聖なる者の孤高
織田軍が六角の憂いの種である斎藤利政を討つ。その代わり、定頼は織田が危機に陥った場合、将軍家を動かして信秀を救う――これが、六角と織田が交わした盟約である。
盟約が成立したその晩、織田の一行は、観音寺城の城主館で定頼に丁重にもてなされ、信長は生まれて初めて鮒ずしを食した。
湖水(琵琶湖)でとれた鮒で作ったいわゆる発酵食だが、その独特な臭いに驚きつつも「珍味なり」と信長は喜んだ。従兄弟の信清は激しく眉をひそめていたようだが……。
酔っ払った定頼は「余興に良い物を見せて進ぜよう」と言い、近江国友村で製造させた南蛮鉄砲を近習に持って来させた。
まさかここで南蛮渡来の鉄砲と出会えるとは思ってもいなかった信長は、
「おお! これが、種子島(南蛮鉄砲の別名)!」
と、思わず叫んでしまっていた。
信長があまりにも興奮して喜ぶので、定頼はニコニコ笑いながら「新しき物に強く惹かれる好奇心は、若者の特権じゃ。そんなにもこれが物珍しいのならば、貴殿にくれてやろう。儂の倅は弓矢に夢中じゃからな」と言い、鉄砲を信長に渡すよう近習に命じた。

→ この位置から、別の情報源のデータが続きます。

(* ===== verification/VmOpts.v ===== *)
(** What a virtual machine is launched with: [BootOpts], their overrides, the
    disks and the network cards, from [src/provium-host/src/vmm/mod.rs] and the
    first half of [Vm::boot] in [src/provium-host/src/vm.rs]. *)
From stdpp Require Import pretty.
From S2P Require Import Prelude Pool Cpio.

Open Scope string_scope.
Open Scope list_scope.
Open Scope Z_scope.

(** * Data *)

Record attached_disk := AttachedDisk {
  ad_id : string; ad_path : string; ad_readonly : bool; ad_mediated : bool }.

(** A profile's disk, and the id it is addressed by. *)
Record disk_spec := DiskSpec {
  ds_id : option string; ds_path : string; ds_readonly : bool; ds_mediated : bool }.

Definition resolved_id (d : disk_spec) (index : nat) : string :=
  match ds_id d with Some id => id | None => "disk" +:+ pretty (N.of_nat index) end.

Record nic_attachment := NicAttachment {
  bridge_name : string; bridge : option string; nic_id : string; mac : option string }.

Record boot_opts := BootOpts {
  bo_memory : option Z;
  bo_cpus : option Z;
  cmdline_override : option string;
  cmdline_append : option string;
  bo_files : list injected_file;
  agent_timeout : option Z;
  rng_seed : option Z;
  initial_time_ns : option Z;
  nic_attachments : list nic_attachment;
  bo_disks : list attached_disk;
}.

Definition boot_opts_default : boot_opts := BootOpts None None None None [] None None None [] [].

Definition DEFAULT_MEMORY_BYTES : Z := 512 * 1024 * 1024.
Definition DEFAULT_CPUS : Z := 1.
Definition VMM_OVERHEAD_BYTES : Z := 100 * 1024 * 1024.

(** [BootOpts::sizing]. *)
Definition sizing (o : boot_opts) : Z * Z :=
  (default DEFAULT_MEMORY_BYTES (bo_memory o), default DEFAULT_CPUS (bo_cpus o)).

(** * Overrides *)

(** [if over.x.is_some() { x = over.x }]. *)
Definition supersede {A} (cur over : option A) : option A :=
  match over with Some _ => over | None => cur end.

(** [if !over.is_empty() { cur.extend(over) }]. *)
Definition extend_nonempty {A} (cur over : list A) : list A :=
  match over with [] => cur | _ => cur ++ over end.

(** The body of [merge_boot_opts] on the pending overrides. *)
Definition merge_overrides (pending : option boot_opts) (over : boot_opts) : boot_opts :=
  let cur := default boot_opts_default pending in
  BootOpts (bo_memory cur) (bo_cpus cur)
    (supersede (cmdline_override cur) (cmdline_override over))
    (supersede (cmdline_append cur) (cmdline_append over))
    (extend_nonempty (bo_files cur) (bo_files over))
    (supersede (agent_timeout cur) (agent_timeout over))
    (supersede (rng_seed cur) (rng_seed over))
    (supersede (initial_time_ns cur) (initial_time_ns over))
    (nic_attachments cur)
    (extend_nonempty (bo_disks cur) (bo_disks over)).

(** What [boot] makes of the overrides it takes. *)
Definition apply_overrides (opts : boot_opts) (pending : option boot_opts) : boot_opts :=
  match pending with
  | None => opts
  | Some over =>
      BootOpts (bo_memory opts) (bo_cpus opts)
        (supersede (cmdline_override opts) (cmdline_override over))
        (supersede (cmdline_append opts) (cmdline_append over))
        (bo_files opts ++ bo_files over)
        (supersede (agent_timeout opts) (agent_timeout over))
        (supersede (rng_seed opts) (rng_seed over))
        (supersede (initial_time_ns opts) (initial_time_ns over))
        (nic_attachments opts)
        (bo_disks opts ++ bo_disks over)
  end.

(** * Disks *)

(** [VmmError::DiskConflict] carries the id. *)
Fixpoint add_boot_disks (out : list attached_disk) (boot_disks : list attached_disk)
  : result (list attached_disk) string :=
  match boot_disks with
  | [] => Ok out
  | disk :: rest =>
      if existsb (fun d => String.eqb (ad_id d) (ad_id disk)) out then Err (ad_id disk)
      else add_boot_disks (out ++ [disk]) rest
  end.

Definition profile_disks (specs : list disk_spec) : list attached_disk :=
  imap (fun i spec =>
          AttachedDisk (resolved_id spec i) (ds_path spec) (ds_readonly spec) (ds_mediated spec)) specs.

Definition resolve_disks (specs : list disk_spec) (boot_disks : list attached_disk)
  : result (list attached_disk) string :=
  add_boot_disks (profile_disks specs) boot_disks.

(** * The launch *)

(** One card per attached bridge, in the order of the map. *)
Definition nic_of (vm_name br : string) : nic_attachment :=
  NicAttachment br (Some br) (vm_name +:+ "-" +:+ br) None.

Definition add_nics (vm_name : string) (bridges : list string) (o : boot_opts) : boot_opts :=
  BootOpts (bo_memory o) (bo_cpus o) (cmdline_override o) (cmdline_append o) (bo_files o)
    (agent_timeout o) (rng_seed o) (initial_time_ns o)
    (nic_attachments o ++ (nic_of vm_name <$> bridges)) (bo_disks o).

(** What a solo boot reserves. *)
Definition boot_amount (o : boot_opts) : resource_amount :=
  let '(m, c) := sizing o in RA (sat_add u64_max m VMM_OVERHEAD_BYTES) c.

Record launch_plan := LaunchPlan {
  lp_opts : boot_opts; lp_disks : list attached_disk; lp_amount : resource_amount }.

(** [boot] from the declared options to the call of [launch]. *)
Definition boot_plan (vm_name : string) (specs : list disk_spec) (declared : boot_opts)
    (pending : option boot_opts) (bridges : list string) : result launch_plan string :=
  let opts := apply_overrides declared pending in
  let? disks := resolve_disks specs (bo_disks opts) in
  let opts := add_nics vm_name bridges opts in
  Ok (LaunchPlan opts disks (boot_amount opts)).

(** * Laws *)

Lemma supersede_assoc {A} (a b c : option A) :
  supersede (supersede a b) c = supersede a (supersede b c).
Proof. by destruct c. Qed.

Lemma supersede_none {A} (b : option A) : supersede None b = b.
Proof. by destruct b. Qed.

Lemma extend_nonempty_app {A} (a b : list A) : extend_nonempty a b = a ++ b.
Proof. destruct b; simpl; [by rewrite app_nil_r|done]. Qed.

(** Overrides merged first and applied once are overrides applied in turn. *)
Lemma apply_merge base pending over :
  apply_overrides base (Some (merge_overrides pending over)) =
  apply_overrides (apply_overrides base pending) (Some over).
Proof.
  unfold apply_overrides, merge_overrides. destruct pending as [cur|]; simpl; rewrite !extend_nonempty_app.
  - by rewrite !supersede_assoc, !app_assoc.
  - by rewrite !supersede_none, !app_nil_l.
Qed.

Definition merge_all (pending : option boot_opts) (overs : list boot_opts) : option boot_opts :=
  foldl (fun p o => Some (merge_overrides p o)) pending overs.

Lemma apply_merge_all base overs : forall pending,
  apply_overrides base (merge_all pending overs) =
  foldl (fun o over => apply_overrides o (Some over)) (apply_overrides base pending) overs.
Proof.
  induction overs as [|o overs IH]; intros pending; [done|].
  change (merge_all pending (o :: overs)) with (merge_all (Some (merge_overrides pending o)) overs).
  by rewrite IH, apply_merge.
Qed.

(** Applying overrides in turn leaves the size and the cards as declared,
    collects files and disks in order, and keeps the last value given. *)
Definition last_given {A} (f : boot_opts -> option A) (declared : boot_opts) (overs : list boot_opts)
  : option A := foldl supersede (f declared) (f <$> overs).

Lemma apply_in_turn declared overs :
  foldl (fun o over => apply_overrides o (Some over)) declared overs =
  BootOpts (bo_memory declared) (bo_cpus declared)
    (last_given cmdline_override declared overs) (last_given cmdline_append declared overs)
    (bo_files declared ++ concat (bo_files <$> overs))
    (last_given agent_timeout declared overs) (last_given rng_seed declared overs)
    (last_given initial_time_ns declared overs) (nic_attachments declared)
    (bo_disks declared ++ concat (bo_disks <$> overs)).
Proof.
  unfold last_given. revert declared.
  induction overs as [|o overs IH]; intros declared; simpl.
  - rewrite !app_nil_r. by destruct declared.
  - rewrite IH. simpl. by rewrite <- !app_assoc.
Qed.

Definition ids (ds : list attached_disk) : list string := ad_id <$> ds.

Lemma existsb_id id (out : list attached_disk) :
  existsb (fun d => String.eqb (ad_id d) id) out = true <-> id ∈ ids out.
Proof.
  unfold ids. rewrite existsb_exists, list_elem_of_fmap. split.
  - intros (d & Hin & E%String.eqb_eq). exists d. by rewrite list_elem_of_In.
  - intros (d & -> & Hin%list_elem_of_In). exists d. by rewrite String.eqb_refl.
Qed.

(** The launch list is the two lists, with no id twice; it is refused exactly
    when one would be. *)
Lemma add_boot_disks_spec boot_disks : forall out, NoDup (ids out) ->
  match add_boot_disks out boot_disks with
  | Ok all => all = out ++ boot_disks /\ NoDup (ids all)
  | Err id => ~ NoDup (ids (out ++ boot_disks)) /\ id ∈ ids boot_disks
  end.
Proof.
  induction boot_disks as [|d ds IH]; intros out Hn; simpl; [by rewrite app_nil_r|].
  destruct (existsb _ _) eqn:E.
  - apply existsb_id in E. split; [|by left]. unfold ids in *. rewrite fmap_app, NoDup_app. simpl.
    intros (_ & Hdis & _). apply (Hdis (ad_id d) E). by left.
  - specialize (IH (out ++ [d])). rewrite <- app_assoc in IH. simpl in IH.
    assert (Hn' : NoDup (ids (out ++ [d]))).
    { unfold ids in *. rewrite fmap_app, NoDup_app. split; [done|]. split; [|apply NoDup_singleton].
      intros id Hid Hd%list_elem_of_singleton. subst id. apply existsb_id in Hid. congruence. }
    specialize (IH Hn'). destruct (add_boot_disks _ ds); [done|].
    destruct IH as [? ?]. split; [done|by right].
Qed.

(** * Promises *)

(** What a boot launches and pays for. After any number of
    [merge_boot_opts] calls the launch gets the declared size and the last
    value given of every other option, all injected files and disks in the
    order they were given, and one card per bridge; the disks are the
    profile's, then the boot's, with no id twice, and the boot is refused
    exactly when an id would repeat; the reservation is the memory and
    processors the launch will use plus the overhead. *)
Lemma boot_plan_exact vm_name specs declared overs bridges :
  NoDup (ids (profile_disks specs)) ->
  let all := bo_disks declared ++ concat (bo_disks <$> overs) in
  match boot_plan vm_name specs declared (merge_all None overs) bridges with
  | Ok p =>
      lp_opts p = BootOpts (bo_memory declared) (bo_cpus declared)
        (last_given cmdline_override declared overs) (last_given cmdline_append declared overs)
        (bo_files declared ++ concat (bo_files <$> overs))
        (last_given agent_timeout declared overs) (last_given rng_seed declared overs)
        (last_given initial_time_ns declared overs)
        (nic_attachments declared ++ (nic_of vm_name <$> bridges)) all /\
      lp_disks p = profile_disks specs ++ all /\ NoDup (ids (lp_disks p)) /\
      lp_amount p = RA (sat_add u64_max (sizing (lp_opts p)).1 VMM_OVERHEAD_BYTES) (sizing (lp_opts p)).2
  | Err id => ~ NoDup (ids (profile_disks specs ++ all)) /\ id ∈ ids all
  end.
Proof.
  intros Hn all. unfold boot_plan. rewrite apply_merge_all, apply_in_turn. simpl. fold all.
  unfold resolve_disks. pose proof (add_boot_disks_spec all _ Hn) as H.
  destruct (add_boot_disks _ all); simpl; [|done]. destruct H as [-> ?]. done.
Qed.

Definition demo_over1 : boot_opts :=
  BootOpts (Some 5) None (Some "quiet") None [] None (Some 7) None [] [AttachedDisk "data" "/d" false true].
Definition demo_over2 : boot_opts :=
  BootOpts None None None None [InjectedFile (str "/etc/x") [] 420] None (Some 8) None [] [].
Definition demo_specs : list disk_spec := [DiskSpec None "/root.img" true false].

Lemma boot_plan_exact_witness :
  NoDup (ids (profile_disks demo_specs)) /\
  match boot_plan "a" demo_specs boot_opts_default (merge_all None [demo_over1; demo_over2]) ["br0"] with
  | Ok p => rng_seed (lp_opts p) = Some 8 /\ bo_memory (lp_opts p) = None /\ ids (lp_disks p) = ["disk0"; "data"] /\
      NoDup (ids (lp_disks p))
  | Err _ => False
  end.
Proof.
  split; [by apply (bool_decide_unpack _)|].
  pose proof (boot_plan_exact "a" demo_specs boot_opts_default [demo_over1; demo_over2] ["br0"]
                ltac:(by apply (bool_decide_unpack _))) as H.
  cbv beta zeta in H.
  destruct (boot_plan _ _ _ _ _) as [p|id] eqn:E; vm_compute in E; [|discriminate E].
  injection E as <-. repeat split. apply H.
Defined.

近習から鉄砲を受け取った信長は、その鉄の塊の重みを両の手のひらにずしりと感じる。
「……まことによろしいのですか?」
まさかくれるとは思っていなかった。嬉しいが、異国から伝わった珍しい武器をこんな簡単にもらっていいものやら……。信長は、遠慮がちにそうたずねた。
「よいよい。儂も一度試し撃ちしたが、雷鳴のごとき音であったよ。威力も凄まじい。この武器から城を守るには、大きな石を積み上げた頑丈な垣を築く必要がありそうじゃ。お若い将軍様が申されていた通り、これは新しき戦の主役となる武器やも知れぬ。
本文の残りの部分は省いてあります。